Task to carry out: So that the copy matches the original, write out every entry exactly.

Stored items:
(** ** A phone

    A host with one configuration, "wg0", on which every command works but those
    that [fails] says. *)
Definition phone_output (c : bytes) : list bytes :=
  if bool_decide (take 4 c = str "ndc ") then [str "200 0 success" ++ [10]]
  else if bool_decide (c = str "wg show wg0 endpoints") then [str "KEY" ++ [9] ++ str "192.0.2.1:51820" ++ [10]]
  else if bool_decide (c = str "wg show wg0 allowed-ips") then [str "KEY" ++ [9] ++ str "0.0.0.0/0 ::/0" ++ [10]]
  else if bool_decide (c = str "wg show wg0 listen-port") then [str "51820" ++ [10]]
  else if bool_decide (c = str "wg show interfaces") then [str "wg0 wg1" ++ [10]]
  else if bool_decide (c = str "iptables-save") then
    [str "-A INPUT -j ACCEPT" ++ [10];
     str "-A OUTPUT -m mark --mark 0x20000 -m comment --comment " ++ [34] ++ str "wireguard rule wg0" ++ [34] ++ str " -j ACCEPT" ++ [10]]
  else if bool_decide (c = str "ip rule show") then [str "13000: from all fwmark 0xc1234/0xcffff lookup wg0 " ++ [10]]
  else if bool_decide (c = str "ip -o route show default") then [str "default via 10.0.0.1 dev wlan0 mtu 1400 " ++ [10]]
  else [].
Definition phone_config : list bytes :=
  (λ l, l ++ [10]) <$>
    [str "[Interface]"; str "PrivateKey = x"; str "Address = 10.0.0.2/24, fd00::1"; str "DNS = 1.1.1.1, example.com, ::1";
     str "ExcludedApplications = com.b, com.a"; str "[Peer]"; str "Address = kept"].
Definition phone_packages : list bytes :=
  (λ l, l ++ [10]) <$> [str "com.a 10001 0 /data/a"; str "com.b 10005 0 /data/b"; str "com.c 10002 1 /data/c"].
Definition phone (fails : bytes) : host := {|
  system_status := λ _ c, if bool_decide (c = fails) then 256 else 0;
  popen_read := λ _ c, inr (phone_output c, 0);
  popen_write := λ _ _ _, inr 0;
  execvp_status := λ _, inl ENOENT;
  fopen_read := λ f, if bool_decide (f = str "/data/misc/wireguard/wg0.conf") then inr phone_config
                     else if bool_decide (f = str "/data/system/packages.list") then inr phone_packages else inl ENOENT;
  fstat_errno := λ _, 0;
  getuid := 0;
  calling_package := None;
  sdk_property := Some (str "30");
  random := λ k, Z.of_nat k * 4321;
  heap_after := [0];
  libbinder := None;
|}.
Definition phone_options : options := {|
  o_iface := Some (str "wg0"); o_config := Some []; o_mtu := 0; o_addrs := Some []; o_dnses := Some [];
  o_excluded := None; o_included := None |}.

Output of the exercise:
(** ** A phone

    A host with one configuration, "wg0", on which every command works but those
    that [fails] says. *)
Definition phone_output (c : bytes) : list bytes :=
  if bool_decide (take 4 c = str "ndc ") then [str "200 0 success" ++ [10]]
  else if bool_decide (c = str "wg show wg0 endpoints") then [str "KEY" ++ [9] ++ str "192.0.2.1:51820" ++ [10]]
  else if bool_decide (c = str "wg show wg0 allowed-ips") then [str "KEY" ++ [9] ++ str "0.0.0.0/0 ::/0" ++ [10]]
  else if bool_decide (c = str "wg show wg0 listen-port") then [str "51820" ++ [10]]
  else if bool_decide (c = str "wg show interfaces") then [str "wg0 wg1" ++ [10]]
  else if bool_decide (c = str "iptables-save") then
    [str "-A INPUT -j ACCEPT" ++ [10];
     str "-A OUTPUT -m mark --mark 0x20000 -m comment --comment " ++ [34] ++ str "wireguard rule wg0" ++ [34] ++ str " -j ACCEPT" ++ [10]]
  else if bool_decide (c = str "ip rule show") then [str "13000: from all fwmark 0xc1234/0xcffff lookup wg0 " ++ [10]]
  else if bool_decide (c = str "ip -o route show default") then [str "default via 10.0.0.1 dev wlan0 mtu 1400 " ++ [10]]
  else [].
Definition phone_config : list bytes :=
  (λ l, l ++ [10]) <$>
    [str "[Interface]"; str "PrivateKey = x"; str "Address = 10.0.0.2/24, fd00::1"; str "DNS = 1.1.1.1, example.com, ::1";
     str "ExcludedApplications = com.b, com.a"; str "[Peer]"; str "Address = kept"].
Definition phone_packages : list bytes :=
  (λ l, l ++ [10]) <$> [str "com.a 10001 0 /data/a"; str "com.b 10005 0 /data/b"; str "com.c 10002 1 /data/c"].
Definition phone (fails : bytes) : host := {|
  system_status := λ _ c, if bool_decide (c = fails) then 256 else 0;
  popen_read := λ _ c, inr (phone_output c, 0);
  popen_write := λ _ _ _, inr 0;
  execvp_status := λ _, inl ENOENT;
  fopen_read := λ f, if bool_decide (f = str "/data/misc/wireguard/wg0.conf") then inr phone_config
                     else if bool_decide (f = str "/data/system/packages.list") then inr phone_packages else inl ENOENT;
  fstat_errno := λ _, 0;
  getuid := 0;
  calling_package := None;
  sdk_property := Some (str "30");
  random := λ k, Z.of_nat k * 4321;
  heap_after := [0];
  libbinder := None;
|}.
Definition phone_options : options := {|
  o_iface := Some (str "wg0"); o_config := Some []; o_mtu := 0; o_addrs := Some []; o_dnses := Some [];
  o_excluded := None; o_included := None |}.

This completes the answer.